TRY IT — Print the lines of the data, starting with the first, up to and including the line where "#[local] Open Scope Z_scope." appears.
EXTRACTED RECORDS Start Marker
(* ===== verification/ClaimsSpec.v ===== *)
(** * Claims: what claiming and sweeping do, and when claiming succeeds *)

From Stdlib Require Import ZArith SpecFloat.
From S2P Require Import Prelude PyValue Text Json Stamps Ledger Ownership Readiness SchedulerProps LeaseProps Claims ClaimsProps.
Import Ledger Ownership Readiness Claims.

#[local] Open Scope string_scope.
#[local] Open Scope Z_scope.
#[local] Open Scope list_scope.

Section WithHost.
Context (float_repr : spec_float -> string) (sha256 : string -> string) (py_repr : pyval -> string).
#[local] Abbreviation sweep_one := (sweep_one float_repr sha256).
#[local] Abbreviation sweep_expired := (sweep_expired float_repr sha256).
#[local] Abbreviation current_manifest := (current_manifest float_repr sha256).
#[local] Abbreviation th := (token_hash sha256).

(** ** Sweeping *)

(** The outcome of one expired claim. *)
Definition swept_as (e : env) (l0 l : ledger) (c : claim) : Prop :=
  exists c', c' ∈ l.(claims) /\ c'.(cl_id) = c.(cl_id) /\
    (c'.(cl_state) = "expired_clean" /\ same_fingerprint c.(cl_baseline) (current_manifest e l0 c.(cl_task)) = true \/
     c'.(cl_state) = "orphaned" /\ exists t, task_by_id l c.(cl_task) = Some t /\ t.(tk_status) = "attention_required").

Lemma sweep_one_scopes e out l c : (sweep_one e (out, l) c).2.(scopes) = l.(scopes).
Proof. unfold Claims.sweep_one. by destruct (_ && _). Qed.

Lemma updated_claim id f l c : c ∈ l.(claims) -> c.(cl_id) = id -> f c ∈ (update_claim id f l).(claims).
Proof. intros Hc <-. apply list_elem_of_fmap. exists c. by rewrite String.eqb_refl. Qed.

Lemma manifest_scopes e l l' task : l'.(scopes) = l.(scopes) -> current_manifest e l' task = current_manifest e l task.
Proof. intros E. unfold Claims.current_manifest, scopes_for. by rewrite E. Qed.

Lemma sweep_one_sweeps e out l c :
  ledger_ok l -> c ∈ l.(claims) -> is_active_claim c = true -> swept_as e l (sweep_one e (out, l) c).2 c.
Proof.
  intros Hok Hc Ha. destruct (co_tasks _ (lo_claims _ Hok) c Hc Ha) as (t & Ht & _).
  assert ((List.find (fun t => String.eqb t.(tk_id) c.(cl_task)) l.(tasks)) = Some t) as Hf by exact Ht.
  pose proof (List.find_some _ _ Hf) as [_ Hid].
  unfold Claims.sweep_one, swept_as. destruct (same_fingerprint _ _) eqn:Hs; cbn [andb negb snd].
  - destruct (live_leases _ _ _); cbn [snd].
    + eexists. split; [by apply updated_claim|]. split; [done|]. by left.
    + eexists. split; [by apply updated_claim|]. split; [done|]. right. split; [done|].
      eexists. split; [rewrite task_updated by done; cbv [task_by_id]; cbn [update_claim with_claims tasks with_leases release_claim_locks];
        rewrite Hf; reflexivity|]. cbn beta. by rewrite Hid.
  - eexists. split; [by apply updated_claim|]. split; [done|]. right. split; [done|].
    eexists. split; [rewrite task_updated by done; cbv [task_by_id]; cbn [update_claim with_claims tasks with_leases release_claim_locks];
        rewrite Hf; reflexivity|]. cbn beta. by rewrite Hid.
Qed.

(** Sweeping another claim changes neither the row nor the task. *)
Lemma sweep_one_other_task e out l c task :
  task <> c.(cl_task) -> task_by_id (sweep_one e (out, l) c).2 task = task_by_id l task.
Proof.
  intros Hne. unfold Claims.sweep_one.
  destruct (_ && _); cbn [snd]; rewrite task_updated;
    try (intros t; unfold planned_if_in_progress; by destruct (String.eqb _ _)); try done.
  all: cbv [task_by_id]; cbn [update_claim with_claims tasks with_leases release_claim_locks];
    destruct (List.find _ l.(tasks)) as [t|] eqn:E; [|done]; cbn [option_map];
    apply List.find_some in E as [_ E]; apply String.eqb_eq in E;
    destruct (String.eqb_spec (tk_id t) (cl_task c)); [congruence|done].
Qed.

Lemma swept_as_keeps e l0 out l c c2 :
  swept_as e l0 l c -> (forall x, x ∈ l.(claims) -> x.(cl_id) <> c2.(cl_id) -> x ∈ (sweep_one e (out, l) c2).2.(claims)) ->
  c.(cl_id) <> c2.(cl_id) -> c.(cl_task) <> c2.(cl_task) -> swept_as e l0 (sweep_one e (out, l) c2).2 c.
Proof.
  intros (c' & Hc' & Hid & H) Hkeep Hne Ht. exists c'. split; [apply Hkeep; [done|congruence]|]. split; [done|].
  destruct H as [H|(Hs & t & Ht' & Hst)]; [by left|right]. split; [done|]. exists t. by rewrite sweep_one_other_task.
Qed.

Lemma swept_as_ext e l0 l1 l c : l1.(scopes) = l0.(scopes) -> swept_as e l1 l c -> swept_as e l0 l c.
Proof.
  intros E (c' & H1 & H2 & H3). exists c'. split; [done|]. split; [done|]. by rewrite (manifest_scopes e l0 l1 _ E) in H3.
Qed.

Lemma sweep_fold_spec e l0 (all : list claim) cs out l :
  ledger_ok l -> l.(scopes) = l0.(scopes) ->
  NoDup (map cl_id cs) -> (forall c, c ∈ cs -> c ∈ l.(claims) /\ is_active_claim c = true) ->
  (forall c, c ∈ all -> swept_as e l0 l c /\ forall c2, c2 ∈ cs -> c.(cl_id) <> c2.(cl_id) /\ c.(cl_task) <> c2.(cl_task)) ->
  let l' := (foldl (sweep_one e) (out, l) cs).2 in
  (forall c, c ∈ all \/ c ∈ cs -> swept_as e l0 l' c) /\
  (forall c, c ∈ l.(claims) -> (forall c2, c2 ∈ cs -> c.(cl_id) <> c2.(cl_id)) -> c ∈ l'.(claims)) /\
  ledger_ok l' /\ keeps_claims l l'.
Proof.
  revert all out l. induction cs as [|c cs IH]; intros all out l Hok Hsc Hnd Hcs Hall; cbn [foldl snd].
  { split; [intros c [Hc|Hc%not_elem_of_nil]; [by apply Hall|done]|]. split; [done|]. split; [done|reflexivity]. }
  cbn [map] in Hnd. apply NoDup_cons in Hnd as [Hi Hnd]. destruct (Hcs c ltac:(left)) as [Hc Ha].
  destruct (sweep_one_next float_repr sha256 e out l c Hok Hc Ha) as [N Hkeep].
  pose proof (sweep_one_sweeps e out l c Hok Hc Ha) as Hsw. pose proof (sweep_one_scopes e out l c) as Hsc1.
  assert (forall c2, c2 ∈ cs -> c.(cl_id) <> c2.(cl_id) /\ c.(cl_task) <> c2.(cl_task)) as Hrest.
  { intros c2 Hc2. assert (c.(cl_id) <> c2.(cl_id)) as Hne by (intros E; apply Hi; rewrite E; by apply list_elem_of_fmap_2).
    split; [done|]. intros E. apply Hne. f_equal. destruct (Hcs c2 ltac:(by right)) as [Hin2 Ha2].
    apply (held_unique l); auto using active_held. apply (lo_claims _ Hok). }
  assert (forall x, x ∈ all -> swept_as e l0 (sweep_one e (out, l) c).2 x) as Hall1.
  { intros x Hx. destruct (Hall x Hx) as [Hsx Hox]. destruct (Hox c ltac:(left)) as [H1 H2]. by apply swept_as_keeps. }
  destruct (sweep_one e (out, l) c) as [out1 l1] eqn:E. cbn [snd] in *.
  destruct (IH (c :: all) out1 l1) as (H1 & H2 & H3 & H4).
  - apply (nx_ok _ _ N).
  - congruence.
  - done.
  - intros c2 Hc2. destruct (Hcs c2 ltac:(by right)) as [Hin Ha2]. split; [|done]. apply Hkeep; [done|].
    destruct (Hrest c2 Hc2) as [Hne _]. congruence.
  - intros x [->|Hx]%elem_of_cons.
    + split; [by apply (swept_as_ext e l0 l)|done].
    + split; [by apply Hall1|]. intros c2 Hc2. apply (proj2 (Hall x Hx)). by right.
  - split; [|split; [|split; [done|]]].
    + intros x [Hx|[->|Hx]%elem_of_cons]; apply H1; [left; by right|left; by left|by right].
    + intros x Hx Hne. apply H2; [apply Hkeep; [done|apply Hne; by left]|]. intros c2 Hc2. apply Hne. by right.
    + etransitivity; [apply (nx_keeps _ _ N)|done].
Qed.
EXTRACTED RECORDS End Marker
PROBLEM SOLUTION —
(* ===== verification/ClaimsSpec.v ===== *)
(** * Claims: what claiming and sweeping do, and when claiming succeeds *)

From Stdlib Require Import ZArith SpecFloat.
From S2P Require Import Prelude PyValue Text Json Stamps Ledger Ownership Readiness SchedulerProps LeaseProps Claims ClaimsProps.
Import Ledger Ownership Readiness Claims.

#[local] Open Scope string_scope.
#[local] Open Scope Z_scope.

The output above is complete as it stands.